Continua la escalation nei rapporti fra USA e Venezuela. Proprio nel momento in cui a Washington si apre ad una restaurazione dei rapporti diplomatici con Cuba (lasciando quasi completamente intatto il bloqueo), l’imperialismo statunitense inasprisce l’attacco alla Rivoluzione Bolivariana, utilizzando la guerra mediatica ma anche i metodi più classici della destabilizzazione violenta.

A seguito del tentativo di colpo di stato sventato all’inizio di febbraio, che prevedeva il coinvolgimento di alcuni militari e il bombardamento del Palazzo Presidenziale, del Ministero della Difesa, della sede della Banca Nazionale e della sede di Telesur, il Governo venezuelano è passato alla controffensiva: si è deciso un visto obbligatorio per tutti i cittadini statunitensi che intendono viaggiare nel paese caraibico ed è stata stilata una lista di funzionari o ex-funzionari di Washington annoverati fra le persone indesiderate, fra i quali l’ex-Presidente Bush, l’ex-Vice Presidente Cheney, alcuni parlamentari di entrambi i partiti; è previsto, inoltre, il ridimensionamento della pattuglia dei diplomatici statunitensi presenti stabilmente nel paese, che attualmente ammontano a circa un centinaio.
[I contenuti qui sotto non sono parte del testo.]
Definition SQLIsIdentifierChar (c : ascii) : bool :=
  isalnum c || bool_decide (c = "_"%char) || bool_decide (c = "$"%char) ||
  bool_decide (c = "-"%char) || bool_decide (c = "."%char).

(** [strtod] consumes the whole C string. *)

Definition SQLIsNumericLiteral (value : bytes) : bool :=
  match value with
  | [] => false
  | _ =>
      match strtod (cstr value) with
      | Some (_, rest) => bool_decide (rest = [])
      | None => bool_decide (cstr value = [])
      end
  end.

(** ** Quotes *)

Definition squote : ascii := "'"%char.
Definition dquote : ascii := chr 34.
Definition backtick : ascii := "`"%char.

Definition is_quote (c : ascii) : bool :=
  bool_decide (c = squote) || bool_decide (c = dquote) || bool_decide (c = backtick).

(** The un-doubling loop of [SQLStripQuotes]. *)

Fixpoint unescape (q : ascii) (inner : bytes) : bytes :=
  match inner with
  | [] => []
  | c :: r =>
      match r with
      | d :: r' => if bool_decide (c = q) && bool_decide (d = q) then q :: unescape q r'
                   else c :: unescape q r
      | [] => [c]
      end
  end.

Definition SQLStripQuotes (value : bytes) : bytes :=
  match value, last value with
  | first :: _ :: _, Some lastc =>
      if is_quote first && bool_decide (first = lastc) then
        let inner := take (length value - 2) (drop 1 value) in
        if bool_decide (first = backtick) then inner else unescape first inner
      else value
  | _, _ => value
  end.

Definition filter_delimiters : bytes := #"&|[]{}(),:".

Definition SQLIsSafeFilterLiteral (value : bytes) : bool :=
  forallb (fun c => bool_decide (c ∉ filter_delimiters)) value.

(** ** Scanning one token *)

(** The body of a quoted literal after its opening quote: the bytes up to and
    including the closing quote, and the rest; [None] when it never closes. *)

Fixpoint scan_quoted (q : ascii) (s : bytes) : option (bytes * bytes) :=
  match s with
  | [] => None
  | current :: r =>
      if bool_decide (current = q) then
        match r with
        | d :: r' =>
            if bool_decide (d = q) && negb (bool_decide (q = backtick)) then
              match scan_quoted q r' with
              | Some (body, rest) => Some (current :: d :: body, rest)
              | None => None
              end
            else Some ([current], r)
        | [] => Some ([current], r)
        end
      else
        match scan_quoted q r with
        | Some (body, rest) => Some (current :: body, rest)
        | None => None
        end
  end.

(** The digits of a number and at most one dot. *)

Fixpoint scan_digits_dot (seen_dot : bool) (s : bytes) : bytes * bytes :=
  match s with
  | current :: r =>
      if isdigit current then
        let (a, b) := scan_digits_dot seen_dot r in (current :: a, b)
      else if bool_decide (current = "."%char) then
        if seen_dot then ([], s)
        else let (a, b) := scan_digits_dot true r in (current :: a, b)
      else ([], s)
  | [] => ([], s)
  end.

Definition is_sign (c : ascii) : bool :=
  bool_decide (c = "-"%char) || bool_decide (c = "+"%char).

(** The exponent part: [None] when the marker is there without digits. *)

Definition scan_exponent (s : bytes) : option (bytes * bytes) :=
  match s with
  | e :: r =>
      if bool_decide (e = "e"%char) || bool_decide (e = "E"%char) then
        let '(sg, r1) := match r with
                         | c :: r' => if is_sign c then ([c], r') else ([], r)
                         | [] => ([], r)
                         end in
        let (ds, r2) := span isdigit r1 in
        match ds with [] => None | _ => Some (e :: sg ++ ds, r2) end
      else Some ([], s)
  | [] => Some ([], s)
  end.

Definition invalid_number : bytes := #"Invalid numeric literal in SQL query.".

Definition ends_with_dot (text : bytes) : bool := bool_decide (last text = Some "."%char).

(** A number whose first byte is [c]. *)

Definition scan_number (c : ascii) (s : bytes) : result (bytes * bytes) :=
  let (mant, r1) := scan_digits_dot false s in
  match scan_exponent r1 with
  | None => Err invalid_number
  | Some (ex, r2) =>
      let text := c :: mant ++ ex in
      if bool_decide (text = #"-") || bool_decide (text = #"+") then Err invalid_number
      else if ends_with_dot text then Err invalid_number
      else Ok (text, r2)
  end.

(** A sign starts a number when a digit follows and a value may stand here. *)

Definition starts_number (tokens : list SQLToken) (c : ascii) (s : bytes) : bool :=
  isdigit c ||
  (is_sign c && match s with d :: _ => isdigit d | [] => false end && CanStartSignedNumber tokens).

Definition two_char_operator (c : ascii) (s : bytes) : option (bytes * bytes) :=
  match s with
  | d :: r => if bool_decide ([c; d] ∈ [ #">="; #"<="; #"!="; #"<>"]) then Some ([c; d], r) else None
  | [] => None
  end.

Definition one_char_token (c : ascii) : bool := bool_decide (c ∈ #",()*;=><").

(** [tokens.push_back] behind [SQLCanAppendToken]. *)

Definition append_token (tokens : list SQLToken) (text upper : bytes) : result (list SQLToken) :=
  match SQLCanAppendToken tokens with
  | Ok _ => Ok (tokens ++ [mkToken text upper])
  | Err e => Err e
  end.

(** Parenthesis accounting of the one-character tokens. *)

Definition adjust_depth (c : ascii) (depth : Z) : result Z :=
  if bool_decide (c = "("%char) then
    if SQLMaxParenthesisDepth <? depth + 1
    then Err #"SQL query exceeds the maximum supported parenthesis depth."
    else Ok (depth + 1)
  else if bool_decide (c = ")"%char) then
    if depth =? 0 then Err #"SQL query contains an unmatched closing parenthesis."
    else Ok (depth - 1)
  else Ok depth.

(** ** One iteration of the main loop *)

Record lex_state := LexState { lx_tokens : list SQLToken; lx_depth : Z; lx_rest : bytes }.

Definition emit (st : lex_state) (text upper rest : bytes) (depth : Z) : result lex_state :=
  match append_token (lx_tokens st) text upper with
  | Ok ts => Ok (LexState ts depth rest)
  | Err e => Err e
  end.
(* ===== verification/SqlParser.v ===== *)
(** * SQL parser: src/sql/parser.cpp

    The recursive-descent parser of [class Parser]: token access, references,
    predicates, boolean expressions, the SELECT clauses and the SELECT
    statement. A member function [bool f(..., std::string *error)] is a
    computation of the monad [M]: it transforms the parser members and either
    delivers its output, or fails with the text left in [*error]. Loops and the
    mutual recursion of the expression grammar take fuel; [OutOfFuel] is not an
    outcome of the code, and SqlParserProps shows it does not arise. [Throw] is an
    exception that leaves the parser. *)

From S2P Require Import Prelude CText SqlTokenizer SqlAst.
Import Tokenizer Ast.

Module SqlParser.

(** ** The parser monad *)

Inductive outcome (A : Type) : Type :=
| Done (a : A)
| Fail (msg : bytes)
| OutOfFuel
| Throw.
Arguments Done {A} a.
Arguments Fail {A} msg.
Arguments OutOfFuel {A}.
Arguments Throw {A}.

Definition M (A : Type) : Type := Parser -> Parser * outcome A.

Definition mret {A} (a : A) : M A := fun p => (p, Done a).
Definition mfail {A} (msg : bytes) : M A := fun p => (p, Fail msg).
Definition mfuel {A} : M A := fun p => (p, OutOfFuel).
Definition mthrow {A} : M A := fun p => (p, Throw).
Definition mget {A} (f : Parser -> A) : M A := fun p => (p, Done (f p)).
Definition mmodify (f : Parser -> Parser) : M unit := fun p => (f p, Done tt).

Definition mbind {A B} (m : M A) (k : A -> M B) : M B :=
  fun p => match m p with
           | (p', Done a) => k a p'
           | (p', Fail msg) => (p', Fail msg)
           | (p', OutOfFuel) => (p', OutOfFuel)
           | (p', Throw) => (p', Throw)
           end.

(** [if (!m) { *error = msg; return false; }] *)

Definition orfail {A} (msg : bytes) (m : M A) : M A :=
  fun p => match m p with
           | (p', Fail _) => (p', Fail msg)
           | r => r
           end.

Declare Scope parser_scope.
Delimit Scope parser_scope with parser.
Notation "x <- m ;; k" := (mbind m (fun x => k)) (at level 100, m at next level, right associativity) : parser_scope.
Notation "m ;;; k" := (mbind m (fun _ => k)) (at level 100, right associativity) : parser_scope.
Open Scope parser_scope.

(** ** Limits *)

Definition SQLMaxASTNodes : Z := 256.
Definition SQLMaxExpressionDepth : Z := 32.
Definition SQLMaxInListValues : Z := 100.

(** ** Value tokens *)

Definition reserved_keywords : list bytes :=
  [ #"AND"; #"AS"; #"BETWEEN"; #"BY"; #"CONTAINS"; #"DELETE"; #"DESC"; #"DROP"; #"FETCH"; #"FIRST";
    #"FROM"; #"GROUP"; #"HAVING"; #"ILIKE"; #"IN"; #"INSERT"; #"INTO"; #"IS"; #"LIKE"; #"LIMIT";
    #"NEXT"; #"NOT"; #"OFFSET"; #"ONLY"; #"OR"; #"ORDER"; #"ROW"; #"ROWS"; #"SELECT"; #"SHOW";
    #"UPDATE"; #"VALUES"; #"WHERE"].

Definition SQLIsReservedValueKeyword (upper : bytes) : bool := bool_decide (upper ∈ reserved_keywords).

Definition front_is_quote (text : bytes) : bool :=
  match text with c :: _ => is_quote c | [] => false end.

Definition invalid_value_tokens : list bytes :=
  [ #","; #"("; #")"; #"*"; #";"; #"="; #"!="; #"<>"; #">"; #">="; #"<"; #"<="].

Definition SQLCanUseTokenAsValue (token : SQLToken) : bool :=
  if front_is_quote (Text token) then true
  else if bool_decide (Text token ∈ invalid_value_tokens) then false
  else if bool_decide (Upper token ∈ [ #"TRUE"; #"FALSE"; #"NULL"]) then true
  else negb (SQLIsReservedValueKeyword (Upper token)).

(** ** Budgets *)

Definition TryConsumeASTNode (label : bytes) : M unit :=
  mmodify (fun p => set_p_ASTNodeCount (p_ASTNodeCount p + 1) p) ;;;
  n <- mget p_ASTNodeCount ;;
  if SQLMaxASTNodes <? n
  then mfail (#"SQL query exceeds the maximum supported " ++ label ++ #" count.")
  else mret tt.

Definition EnterExpressionGroup : M unit :=
  mmodify (fun p => set_p_ExpressionDepth (p_ExpressionDepth p + 1) p) ;;;
  d <- mget p_ExpressionDepth ;;
  if SQLMaxExpressionDepth <? d
  then mfail #"SQL query exceeds the maximum supported expression nesting depth."
  else mret tt.

Definition LeaveExpressionGroup : M unit :=
  mmodify (fun p => if 0 <? p_ExpressionDepth p then set_p_ExpressionDepth (p_ExpressionDepth p - 1) p else p).

(** ** Token access *)

Definition AtEnd (p : Parser) : bool := (length (p_Tokens p) <=? p_Position p)%nat.

Definition Peek (p : Parser) : option SQLToken := if AtEnd p then None else p_Tokens p !! p_Position p.

Definition PeekAt (offset : nat) (p : Parser) : option SQLToken :=
  let index := (p_Position p + offset)%nat in
  if (length (p_Tokens p) <=? index)%nat then None else p_Tokens p !! index.

Definition PeekText (p : Parser) : bytes := match Peek p with Some t => Text t | None => [] end.

Definition PeekUpper (p : Parser) : bytes := match Peek p with Some t => Upper t | None => [] end.

Definition Advance : M (option SQLToken) :=
  fun p => if AtEnd p then (p, Done None)
           else (set_p_Position (S (p_Position p)) p, Done (p_Tokens p !! p_Position p)).

Definition MatchKeyword (keyword : bytes) : M bool :=
  u <- mget PeekUpper ;;
  if negb (bool_decide (u = keyword)) then mret false else Advance ;;; mret true.

Definition peek_is (text : bytes) : M bool := mget (fun p => bool_decide (PeekText p = text)).

Definition CanReadClause (clause_name : bytes) (clause_rank : Z) (clauses : Z * gset bytes) : M (Z * gset bytes) :=
  let (current_rank, seen_clauses) := clauses in
  if bool_decide (clause_name ∈ seen_clauses) then mfail (#"Duplicate SQL " ++ clause_name ++ #" clause.")
  else if clause_rank <? current_rank then mfail (#"SQL " ++ clause_name ++ #" clause appears out of order.")
  else mret (clause_rank, {[clause_name]} ∪ seen_clauses).

Definition IsClauseKeyword (keyword : bytes) : bool :=
  bool_decide (keyword ∈ [ #"FROM"; #"WHERE"; #"ORDER"; #"GROUP"; #"LIMIT"; #"OFFSET"; #"FETCH"; #"HAVING";
    #"UNION"; #"INTERSECT"; #"EXCEPT"; #"ASC"; #"DESC"; #"AND"; #"OR"]).

Definition PeekStartsClause (p : Parser) : bool :=
  IsClauseKeyword (PeekUpper p) || bool_decide (PeekText p ∈ [ #","; #";"; #")"]).

(** ** Identifiers, references and values *)

Definition ParseIdentifier : M bytes :=
  tok <- mget Peek ;;
  match tok with
  | None => mfail []
  | Some token =>
      match Text token with
      | [] => mfail []
      | c :: _ =>
          if bool_decide (c = backtick) then
            let out := SQLStripQuotes (Text token) in
            Advance ;;; if bool_decide (out = []) then mfail [] else mret out
          else if SQLIsIdentifierStart c then Advance ;;; mret (Text token)
          else mfail []
      end
  end.

(** [identifier.find('.')] and the two halves around it. *)

Definition split_dot (identifier : bytes) : option (bytes * bytes) :=
  match find_char (fun c => bool_decide (c = "."%char)) identifier with
  | None => None
  | Some dot_pos => Some (take dot_pos identifier, drop (S dot_pos) identifier)
  end.

Definition qualifier_known (qualifier : bytes) (p : Parser) : bool :=
  (negb (bool_decide (p_TableAlias p = [])) && bool_decide (qualifier = p_TableAlias p)) ||
  (negb (bool_decide (p_CollectionName p = [])) && bool_decide (qualifier = p_CollectionName p)).

Definition no_table_yet (p : Parser) : bool :=
  bool_decide (p_TableAlias p = []) && bool_decide (p_CollectionName p = []).

Definition unknown_qualifier (qualifier identifier : bytes) : bytes :=
  #"Unknown table qualifier '" ++ qualifier ++ #"' in field reference '" ++ identifier ++ #"'.".

Definition ParseFieldReference : M bytes :=
  identifier <- ParseIdentifier ;;
  match split_dot identifier with
  | None => mret identifier
  | Some (qualifier, field_name) =>
      if bool_decide (field_name = [])
      then mfail (#"Invalid qualified field reference '" ++ identifier ++ #"'.")
      else
        fresh <- mget no_table_yet ;;
        known <- mget (qualifier_known qualifier) ;;
        if fresh then mret field_name
        else if known then mret field_name
        else mfail (unknown_qualifier qualifier identifier)
  end.

Definition aggregate_names : list bytes := [ #"AVG"; #"COUNT"; #"MAX"; #"MIN"; #"STATS"; #"SUM"].

Definition IsAggregateSelectItem (p : Parser) : bool :=
  match Peek p, PeekAt 1 p with
  | Some function_token, Some open_paren =>
      bool_decide (Text open_paren = #"(") && bool_decide (Upper function_token ∈ aggregate_names)
  | _, _ => false
  end.

Definition ToLowerASCII (value : bytes) : bytes := tolower <$> value.

Definition ToLowerAggregateName (function_name field_name : bytes) (count_all distinct_values : bool) : bytes :=
  let prefix := ToLowerASCII function_name in
  if count_all then prefix ++ #"_all"
  else if distinct_values then prefix ++ #"_distinct_" ++ field_name
  else prefix ++ #"_" ++ field_name.

(** The function name, DISTINCT marker and argument shared by the aggregate
    select item and the aggregate reference: name, field, COUNT-star, DISTINCT. *)

Definition aggregate_argument (function_name : bytes) : M (bytes * bool * bool) :=
  distinct_values <- MatchKeyword #"DISTINCT" ;;
  is_star <- peek_is #"*" ;;
  arg <- (if bool_decide (function_name = #"COUNT") && is_star then
            if (distinct_values : bool) then mfail #"COUNT(DISTINCT *) is not supported by hlquery SQL."
            else Advance ;;; mret ([], true)
          else
            field_name <- orfail (#"Expected field name inside aggregate function '" ++ function_name ++ #"'.")
                            ParseFieldReference ;;
            mret (field_name, false)) ;;
  close <- peek_is #")" ;;
  if negb close then mfail (#"Expected ')' after aggregate function '" ++ function_name ++ #"'.")
  else Advance ;;; mret (arg.1, arg.2, distinct_values).
(** The optional ASC or DESC. *)

Definition order_direction : M bytes :=
  u <- mget PeekUpper ;;
  if bool_decide (u ∈ [ #"ASC"; #"DESC"]) then
    tok <- Advance ;;
    mret (match tok with
          | Some t => if bool_decide (SQLToUpperASCII (Text t) = #"DESC") then #"desc" else #"asc"
          | None => #"asc"
          end)
  else mret #"asc".

Definition order_item : M unit :=
  field_name <- orfail #"Expected field name in ORDER BY clause." ParseOrderingReference ;;
  direction <- order_direction ;;
  TryConsumeASTNode #"ORDER BY item" ;;;
  query_do (fun q => set_q_SortBy (q_SortBy q ++ [field_name ++ #":" ++ direction]) q) ;;;
  statement_do (fun st => set_st_OrderBy (st_OrderBy st ++ [mkOrderBy field_name direction]) st).

Definition ParseOrderBy : M unit :=
  comma_list order_item ;;;
  sort_by <- mget (fun p => q_SortBy (r_Query (p_Result p))) ;;
  match sort_by with [] => mfail [] | _ => mret tt end.

(** ** One clause of a SELECT or DELETE statement

    [clauses] is the pair of [clause_rank] and [seen_clauses]. Each definition
    is the body of one [if (MatchKeyword(...))] of the clause loops; the ranks
    differ between the two statements and are arguments. *)

Definition clauses : Type := Z * gset bytes.

Definition where_clause (rank : Z) (cl : clauses) : M clauses :=
  cl <- CanReadClause #"WHERE" rank cl ;; ParseWhere ;;; mret cl.

Definition order_clause (rank : Z) (cl : clauses) : M clauses :=
  cl <- CanReadClause #"ORDER BY" rank cl ;;
  by_kw <- MatchKeyword #"BY" ;;
  if negb by_kw then mfail #"Expected BY after ORDER." else ParseOrderBy ;;; mret cl.

Definition group_clause (rank : Z) (cl : clauses) : M clauses :=
  cl <- CanReadClause #"GROUP BY" rank cl ;;
  by_kw <- MatchKeyword #"BY" ;;
  if negb by_kw then mfail #"Expected BY after GROUP." else ParseGroupBy ;;; mret cl.
(* ===== verification/SqlParserProps.v ===== *)
(** * SQL parser: what its functions preserve and why they terminate

    Reasoning principles for the parser monad: relations every computation
    keeps ([keeps]), postconditions on delivered values ([delivers]) and the
    absence of fuel exhaustion ([fueled]); then the corresponding facts for the
    functions of SqlParser. *)

From S2P Require Import Prelude CText SqlTokenizer SqlAst SqlParser.
Import Tokenizer Ast SqlParser.

Module ParserProps.

#[local] Open Scope parser_scope.

(** ** Relations kept by computations *)

(** [R true] relates the states around a computation that delivers a value,
    [R false] those around one that fails. *)

Definition is_done {A} (o : outcome A) : bool := match o with Done _ => true | _ => false end.

Definition keeps (R : bool -> relation Parser) {A} (m : M A) : Prop := forall p, R (is_done (m p).2) p (m p).1.

Class StepRel (R : bool -> relation Parser) : Prop := {
  sr_refl b p : R b p p;
  sr_trans b c p q r : R b p q -> R c q r -> R (b && c) p r
}.

(** ** Postconditions on values *)

Definition delivers {A} (m : M A) (Q : A -> Prop) : Prop := forall p p' a, m p = (p', Done a) -> Q a.

(** ** Fuel *)

Definition runs {A} (o : outcome A) : Prop := match o with OutOfFuel | Throw => False | _ => True end.

(** Neither is fuel exhausted nor does an exception leave the computation. *)

Definition fueled {A} (m : M A) (p : Parser) : Prop := runs (m p).2.

Definition total {A} (m : M A) : Prop := forall p, fueled m p.

Create HintDb keeps.
Create HintDb total.

Section Keeps.

Context (R : bool -> relation Parser) `{!StepRel R}.

Lemma keeps_ret {A} (a : A) : keeps R (mret a).
Proof. intros p. apply sr_refl. Qed.

Lemma keeps_fail {A} msg : keeps R (mfail msg : M A).
Proof. intros p. apply sr_refl. Qed.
Lo scorso 27 febbraio centinaia di migliaia di venezuelani hanno partecipato ad una imponente marcia in ricordo delle giornate del Caracazo, (cui i dirigenti venezuelani fanno risalire l’inizio della Rivoluzione), una rivolta popolare spontanea esplosa nel 1989 a causa delle intollerabili condizioni di vita nel paese governato dall’oligarchia che venne repressa con ferocia dalle forze di sicurezza che provocarono ufficialmente 300 morti, ma secondo le stime più credibili almeno dieci volte di più. La dura repressione messa in atto dal governo filo-imperialista convinse l’allora Tenente-Colonnello Hugo Chavez ed una cerchia di giovani ufficiali dell’esercito suoi seguaci a pianificare il tentativo di golpe poi fallito nel 1992.
Nel corso della grande manifestazione il Presidente Maduro ha affermato, riferendosi alle misure restrittive decise sull’ingresso degli Statunitensi nel paese: ”Chi viene da noi in pace, sarà sempre il benvenuto, ma non così chi ha calpestato i diritti umani bombardando la Siria, l’Iraq e il popolo vietnamita”, “diversi cittadini statunitensi coinvolti in attività cospirative, fra i quali un pilota che effettuava operazioni di reclutamento”.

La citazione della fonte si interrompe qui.